To use that RTLD_GLOBAL fix, I suspect we'll need to create a python wrapper library: aes.py will do from _aes import * or something, and then _aesmodule.so will contain all the C++ glue. That will give us the opportunity to mess around with dlopen flags before and after the _aes import, without obligating all users of this library to be aware of the problem.

I tried briefly to rearrange aesmodule.cpp to make this work, but I failed. I've done this successfully a long time ago, but it was both C (instead of C++) and using distutils (instead of setuptools).

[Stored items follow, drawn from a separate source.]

Lemma ffill_from_row n prev rows t r :
  length prev = n -> Forall (fun r => length r = n) rows ->
  rows !! t = Some r -> Forall is_Some r ->
  ffill_from prev rows !! t = Some r.
Proof.
  intros Hp Hrows. revert prev Hp t.
  induction Hrows as [|r0 rows Hr0 _ IH]; intros prev Hp t Ht Hc;
    [discriminate|].
  cbn [ffill_from].
  assert (length (zip_with ffill_cell prev r0) = n) as Hz.
  { rewrite length_zip_with, Hp, Hr0. lia. }
  destruct t as [|t].
  - injection Ht as ->. cbn. f_equal.
    apply zip_ffill_complete; [congruence|exact Hc].
  - cbn. now apply IH.
Qed.

Lemma ffill_row n rows t r :
  Forall (fun r => length r = n) rows ->
  rows !! t = Some r -> Forall is_Some r -> ffill rows !! t = Some r.
Proof.
  intros Hrows Ht Hc. destruct rows as [|r0 rows]; [discriminate|].
  cbn [ffill]. destruct t as [|t]; [exact Ht|]. cbn.
  apply (ffill_from_row n); auto.
  - now apply Forall_cons in Hrows as [? _].
  - now apply Forall_cons in Hrows as [_ ?].
Qed.

Lemma reindex_rows_length bt :
  table_well_formed bt ->
  Forall (fun r => length r = asset_count bt)
         (reindex (asset_count bt) (target_weights bt) (index bt)).
Proof.
  intros Hwf. unfold reindex. apply Forall_fmap, Forall_forall.
  intros d _. cbn. destruct (target_weights bt !! d) as [r|] eqn:E.
  - exact (Hwf d r E).
  - apply length_replicate.
Qed.

Lemma fill_equal_weight_lookup n w w' t r :
  fill_equal_weight n w = Some w' -> w !! t = Some r ->
  w' !! t = Some (if forallb isna r
                  then replicate n (Some (1 / inject_Z (Z.of_nat n))) else r).
Proof.
  unfold fill_equal_weight. intros H Hr.
  destruct (existsb (fun b => b) (initial_nan_mask w)) eqn:E.
  - destruct n as [|n]; [discriminate|]. injection H as <-.
    now rewrite list_lookup_fmap, Hr.
  - injection H as <-.
    destruct (forallb isna r) eqn:Hna; [|exact Hr].
    exfalso. apply Bool.not_true_iff_false in E. apply E.
    apply existsb_exists. exists true. split; [|reflexivity].
    unfold initial_nan_mask. apply in_map_iff. exists r. split; [exact Hna|].
    apply list_elem_of_In. eapply list_elem_of_lookup_2; eauto.
Qed.

Lemma fill_equal_weight_rows_length n w w' :
  fill_equal_weight n w = Some w' ->
  Forall (fun r => length r = n) w -> Forall (fun r => length r = n) w'.
Proof.
  intros H Hw. apply Forall_lookup. intros t r' Ht.
  destruct (w !! t) as [r|] eqn:Er.
  - rewrite (fill_equal_weight_lookup n w w' t r H Er) in Ht.
    injection Ht as <-. destruct (forallb isna r); [apply length_replicate|].
    rewrite Forall_lookup in Hw. exact (Hw t r Er).
  - apply lookup_ge_None in Er. apply lookup_lt_Some in Ht.
    apply fill_equal_weight_length in H. lia.
Qed.

Lemma forallb_isna_replicate n : forallb isna (replicate n None) = true.
Proof. induction n as [|n IH]; [reflexivity|exact IH]. Qed.

Lemma weights_row bt ws t d :
  table_well_formed bt -> weights bt = Some ws -> index bt !! t = Some d ->
  let r := default (replicate (asset_count bt) None) (target_weights bt !! d) in
  let r' := if forallb isna r
            then replicate (asset_count bt)
                   (Some (1 / inject_Z (Z.of_nat (asset_count bt))))
            else r in
  Forall is_Some r' -> ws !! t = Some (map (default 0) r').
Proof.
  intros Hwf Hw Ht r r' Hc. unfold weights in Hw.
  destruct (fill_equal_weight _ _) as [w'|] eqn:E; [|discriminate].
  injection Hw as <-.
  assert (reindex (asset_count bt) (target_weights bt) (index bt) !! t
          = Some r) as Hr.
  { unfold reindex. now rewrite list_lookup_fmap, Ht. }
  pose proof (fill_equal_weight_lookup _ _ _ _ _ E Hr) as Hr'.
  pose proof (fill_equal_weight_rows_length _ _ _ E
                (reindex_rows_length bt Hwf)) as Hlen.
  unfold fillna0. rewrite list_lookup_fmap.
  now rewrite (ffill_row (asset_count bt) w' t r' Hlen Hr' Hc).
Qed.

(** X1. A price date that the target table does not have is given the
    equal weight [1 / n] on every asset, wherever the date stands in the
    index. *)
Theorem missing_date_gets_equal_weight bt ws t d :
  table_well_formed bt -> weights bt = Some ws ->
  index bt !! t = Some d -> target_weights bt !! d = None ->
  ws !! t = Some (replicate (asset_count bt)
                    (1 / inject_Z (Z.of_nat (asset_count bt)))).
Proof.
  intros Hwf Hw Ht Hd.
  pose proof (weights_row bt ws t d Hwf Hw Ht) as H. rewrite Hd in H.
  cbn [default from_option] in H.
  cbv zeta in H. rewrite forallb_isna_replicate in H. rewrite H.
  - f_equal. apply (fmap_replicate (default 0)).
  - apply Forall_forall. intros c Hc.
    apply elem_of_replicate in Hc as [-> _]. eexists; reflexivity.
Qed.

Lemma missing_date_gets_equal_weight_witness :
  default [] (weights gap_bt) !! 1%nat = Some [1 / 2; 1 / 2].
Proof.
  apply (missing_date_gets_equal_weight gap_bt (default [] (weights gap_bt))
           1 1%Z).
  - intros d r. unfold gap_bt, gap_targets, init; cbn [target_weights].
    intros H. apply lookup_insert_Some in H as [[_ <-]|[_ H]]; [reflexivity|].
    apply lookup_insert_Some in H as [[_ <-]|[_ H]]; [reflexivity|].
    rewrite lookup_empty in H. discriminate.
  - vm_compute; reflexivity.
  - reflexivity.
  - vm_compute; reflexivity.
Defined.

(** X2. A price date whose row in the target table has a value in every
    cell is read as it is given: neither the equal-weight fill nor the
    forward fill touches it. *)
Theorem complete_row_is_read_as_given bt ws t d r :
  table_well_formed bt -> weights bt = Some ws ->
  index bt !! t = Some d -> target_weights bt !! d = Some r ->
  Forall is_Some r ->
  ws !! t = Some (map (default 0) r).
Proof.
  intros Hwf Hw Ht Hd Hc.
  pose proof (weights_row bt ws t d Hwf Hw Ht) as H. rewrite Hd in H.
  cbn [default from_option] in H. cbv zeta in H. unfold Datatypes.id in H.
  destruct (forallb isna r) eqn:Hna.
  - assert (r = []) as ->.
    { destruct r as [|c r]; [reflexivity|].
      apply Forall_cons in Hc as [[v ->] _]. discriminate. }
    pose proof (Hwf d [] Hd) as Hn. cbn in Hn. rewrite <- Hn in H.
    apply H. constructor.
  - now apply H.
Qed.

Lemma complete_row_is_read_as_given_witness :
  default [] (weights three_day_bt) !! 1%nat = Some [0; 1].
Proof.
  apply (complete_row_is_read_as_given three_day_bt
           (default [] (weights three_day_bt)) 1 1%Z [Some 0; Some 1]).
  - intros d r. unfold three_day_bt, three_day_targets, init;
      cbn [target_weights].
    intros H. apply lookup_insert_Some in H as [[_ <-]|[_ H]]; [reflexivity|].
    apply lookup_insert_Some in H as [[_ <-]|[_ H]]; [reflexivity|].
    apply lookup_insert_Some in H as [[_ <-]|[_ H]]; [reflexivity|].
    rewrite lookup_empty in H. discriminate.
  - vm_compute; reflexivity.
  - reflexivity.
  - vm_compute; reflexivity.
  - repeat constructor; eexists; reflexivity.
Defined.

comment:12 Changed at 2009-05-22T17:03:03Z by zooko

I wrote to the cryptopp mailing list asking for help with this, saying that the RTLD_GLOBAL seems a bit fragile:

http://groups.google.com/group/cryptopp-users/browse_thread/thread/eb815f228db50380

comment:13 Changed at 2009-05-24T23:34:15Z by zooko

  • Cc ruben@… ruben fernando.ribeiro@… doko@… micah@… added

Wei Dai suggested that I ask around on other lists, and I re-discovered the existence of the Python cplusplus-sig list, and summarized the problems and the four known ways forward:

http://mail.python.org/pipermail/cplusplus-sig/2009-May/014531.html

If Debian and Fedora representatives could look at this and advise me how to proceed I would appreciate it. Adding Cc: a set of people who hack on Debian and/or Ubuntu and/or Fedora and who have previously offered to help.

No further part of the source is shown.